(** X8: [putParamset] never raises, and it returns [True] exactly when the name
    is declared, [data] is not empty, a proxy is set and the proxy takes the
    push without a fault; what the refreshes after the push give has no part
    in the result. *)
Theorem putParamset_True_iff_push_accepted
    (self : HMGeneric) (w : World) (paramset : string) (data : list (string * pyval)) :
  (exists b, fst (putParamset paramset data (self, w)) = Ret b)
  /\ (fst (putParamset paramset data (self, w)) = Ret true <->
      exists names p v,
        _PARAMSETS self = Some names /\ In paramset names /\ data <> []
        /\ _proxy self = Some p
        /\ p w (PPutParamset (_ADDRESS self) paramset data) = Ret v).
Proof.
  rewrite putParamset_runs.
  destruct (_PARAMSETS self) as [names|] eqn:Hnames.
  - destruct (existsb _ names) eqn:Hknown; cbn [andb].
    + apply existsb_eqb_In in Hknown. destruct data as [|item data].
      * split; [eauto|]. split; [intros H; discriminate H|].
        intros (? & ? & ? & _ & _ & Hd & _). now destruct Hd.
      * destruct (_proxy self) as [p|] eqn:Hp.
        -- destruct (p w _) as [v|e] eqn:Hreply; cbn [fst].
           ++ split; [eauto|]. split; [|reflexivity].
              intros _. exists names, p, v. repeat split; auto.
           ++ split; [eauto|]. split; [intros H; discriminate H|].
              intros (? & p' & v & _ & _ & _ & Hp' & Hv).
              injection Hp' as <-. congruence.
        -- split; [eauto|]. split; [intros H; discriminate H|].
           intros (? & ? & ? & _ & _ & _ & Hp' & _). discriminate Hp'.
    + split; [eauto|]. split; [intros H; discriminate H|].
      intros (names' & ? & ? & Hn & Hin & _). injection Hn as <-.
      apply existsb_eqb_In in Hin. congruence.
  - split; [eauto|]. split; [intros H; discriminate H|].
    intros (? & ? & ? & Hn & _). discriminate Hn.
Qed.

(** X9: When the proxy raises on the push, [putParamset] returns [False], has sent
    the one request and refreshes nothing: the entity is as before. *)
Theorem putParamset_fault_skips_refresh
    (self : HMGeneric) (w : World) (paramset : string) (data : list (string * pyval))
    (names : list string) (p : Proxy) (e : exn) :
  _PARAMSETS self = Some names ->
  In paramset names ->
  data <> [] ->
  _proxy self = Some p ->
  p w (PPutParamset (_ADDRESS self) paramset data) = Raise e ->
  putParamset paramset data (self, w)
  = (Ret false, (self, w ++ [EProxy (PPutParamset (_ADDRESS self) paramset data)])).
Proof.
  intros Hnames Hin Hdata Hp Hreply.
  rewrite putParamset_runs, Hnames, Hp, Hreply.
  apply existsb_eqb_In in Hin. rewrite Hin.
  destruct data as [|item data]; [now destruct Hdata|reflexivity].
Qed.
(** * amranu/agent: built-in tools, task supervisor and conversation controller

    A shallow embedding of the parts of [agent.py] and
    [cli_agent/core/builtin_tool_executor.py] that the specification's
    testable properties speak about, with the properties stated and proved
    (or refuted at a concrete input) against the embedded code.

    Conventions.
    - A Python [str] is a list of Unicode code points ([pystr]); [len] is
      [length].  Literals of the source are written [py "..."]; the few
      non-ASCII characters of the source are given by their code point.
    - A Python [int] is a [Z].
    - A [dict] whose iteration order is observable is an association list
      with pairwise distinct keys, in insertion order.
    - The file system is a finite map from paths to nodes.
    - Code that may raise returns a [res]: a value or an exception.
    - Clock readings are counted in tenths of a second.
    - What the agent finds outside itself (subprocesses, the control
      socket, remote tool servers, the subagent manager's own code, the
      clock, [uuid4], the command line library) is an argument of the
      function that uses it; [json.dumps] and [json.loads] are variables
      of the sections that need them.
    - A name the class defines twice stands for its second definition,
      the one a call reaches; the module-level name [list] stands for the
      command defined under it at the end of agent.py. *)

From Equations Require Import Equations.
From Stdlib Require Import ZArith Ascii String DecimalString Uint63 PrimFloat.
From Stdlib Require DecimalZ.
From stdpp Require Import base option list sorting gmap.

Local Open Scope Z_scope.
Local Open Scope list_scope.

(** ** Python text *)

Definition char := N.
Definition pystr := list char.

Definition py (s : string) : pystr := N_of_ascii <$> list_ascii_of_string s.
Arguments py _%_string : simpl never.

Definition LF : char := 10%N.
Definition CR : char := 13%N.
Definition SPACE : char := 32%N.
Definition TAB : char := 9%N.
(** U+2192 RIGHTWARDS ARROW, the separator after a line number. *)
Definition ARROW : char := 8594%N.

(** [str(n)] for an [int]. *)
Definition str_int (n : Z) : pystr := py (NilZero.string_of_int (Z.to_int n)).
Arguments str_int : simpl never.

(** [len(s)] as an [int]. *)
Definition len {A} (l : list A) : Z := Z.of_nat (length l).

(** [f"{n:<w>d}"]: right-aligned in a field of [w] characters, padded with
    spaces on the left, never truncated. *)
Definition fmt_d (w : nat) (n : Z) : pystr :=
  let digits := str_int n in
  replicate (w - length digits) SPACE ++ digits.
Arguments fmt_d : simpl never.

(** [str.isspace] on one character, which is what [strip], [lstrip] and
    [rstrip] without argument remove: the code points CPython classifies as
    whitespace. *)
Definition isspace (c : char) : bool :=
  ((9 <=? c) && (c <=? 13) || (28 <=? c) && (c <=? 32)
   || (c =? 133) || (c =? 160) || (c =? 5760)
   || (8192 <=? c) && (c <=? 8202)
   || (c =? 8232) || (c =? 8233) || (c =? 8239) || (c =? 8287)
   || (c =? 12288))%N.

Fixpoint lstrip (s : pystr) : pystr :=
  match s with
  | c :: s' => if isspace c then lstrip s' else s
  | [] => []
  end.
++++++++++
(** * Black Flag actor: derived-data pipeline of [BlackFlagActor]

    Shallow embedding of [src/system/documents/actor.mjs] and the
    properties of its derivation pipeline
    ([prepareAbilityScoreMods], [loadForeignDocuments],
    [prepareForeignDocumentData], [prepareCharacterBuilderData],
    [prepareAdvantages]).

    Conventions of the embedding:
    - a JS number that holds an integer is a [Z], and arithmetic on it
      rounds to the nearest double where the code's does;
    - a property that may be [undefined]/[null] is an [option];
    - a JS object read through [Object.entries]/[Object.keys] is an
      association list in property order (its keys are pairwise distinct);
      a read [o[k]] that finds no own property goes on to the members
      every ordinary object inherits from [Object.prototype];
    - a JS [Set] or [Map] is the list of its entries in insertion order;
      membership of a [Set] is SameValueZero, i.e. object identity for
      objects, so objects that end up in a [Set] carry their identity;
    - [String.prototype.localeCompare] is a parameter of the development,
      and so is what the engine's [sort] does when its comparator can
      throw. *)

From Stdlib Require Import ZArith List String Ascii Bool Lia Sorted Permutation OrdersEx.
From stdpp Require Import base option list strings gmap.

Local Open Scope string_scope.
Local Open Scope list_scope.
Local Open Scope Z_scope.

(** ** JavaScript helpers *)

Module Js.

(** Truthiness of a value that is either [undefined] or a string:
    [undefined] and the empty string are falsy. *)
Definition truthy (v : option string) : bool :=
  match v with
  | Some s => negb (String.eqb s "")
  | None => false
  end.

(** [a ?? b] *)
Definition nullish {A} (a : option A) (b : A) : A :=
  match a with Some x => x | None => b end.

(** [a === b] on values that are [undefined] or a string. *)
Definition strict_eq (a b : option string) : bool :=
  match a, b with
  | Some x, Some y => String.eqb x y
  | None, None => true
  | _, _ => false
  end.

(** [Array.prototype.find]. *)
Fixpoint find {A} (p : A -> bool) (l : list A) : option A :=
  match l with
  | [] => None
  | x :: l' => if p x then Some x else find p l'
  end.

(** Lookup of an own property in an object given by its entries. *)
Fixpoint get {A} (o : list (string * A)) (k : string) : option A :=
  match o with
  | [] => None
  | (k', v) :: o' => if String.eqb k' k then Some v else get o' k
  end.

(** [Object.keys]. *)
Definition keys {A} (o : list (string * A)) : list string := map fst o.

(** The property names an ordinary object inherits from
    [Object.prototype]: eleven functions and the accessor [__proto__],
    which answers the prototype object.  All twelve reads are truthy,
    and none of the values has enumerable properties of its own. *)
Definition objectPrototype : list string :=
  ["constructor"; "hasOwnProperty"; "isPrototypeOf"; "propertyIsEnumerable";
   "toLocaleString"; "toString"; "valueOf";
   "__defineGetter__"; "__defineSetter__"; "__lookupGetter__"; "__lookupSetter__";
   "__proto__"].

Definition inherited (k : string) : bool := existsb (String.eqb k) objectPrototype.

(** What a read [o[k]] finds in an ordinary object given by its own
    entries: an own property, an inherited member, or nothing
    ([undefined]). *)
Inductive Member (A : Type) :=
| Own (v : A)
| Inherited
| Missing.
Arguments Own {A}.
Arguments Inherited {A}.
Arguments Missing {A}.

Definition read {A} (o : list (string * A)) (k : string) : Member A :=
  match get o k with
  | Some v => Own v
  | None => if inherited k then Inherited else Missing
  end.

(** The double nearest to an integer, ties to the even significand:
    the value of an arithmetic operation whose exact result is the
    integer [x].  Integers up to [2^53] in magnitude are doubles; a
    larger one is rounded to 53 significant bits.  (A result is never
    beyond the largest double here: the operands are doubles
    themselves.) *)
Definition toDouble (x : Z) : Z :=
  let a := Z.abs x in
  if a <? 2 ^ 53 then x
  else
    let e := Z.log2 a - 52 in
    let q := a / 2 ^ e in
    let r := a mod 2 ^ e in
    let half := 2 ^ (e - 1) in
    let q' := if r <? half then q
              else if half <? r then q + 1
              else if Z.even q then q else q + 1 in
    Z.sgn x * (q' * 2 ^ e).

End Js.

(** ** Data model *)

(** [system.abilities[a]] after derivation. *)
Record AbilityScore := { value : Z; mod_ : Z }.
++++++++++
## Directions
When the string "refreshes" occurs in a line of the material, that line belongs in the answer.

## Task response
    push without a fault; what the refreshes after the push give has no part
    the one request and refreshes nothing: the entity is as before. *)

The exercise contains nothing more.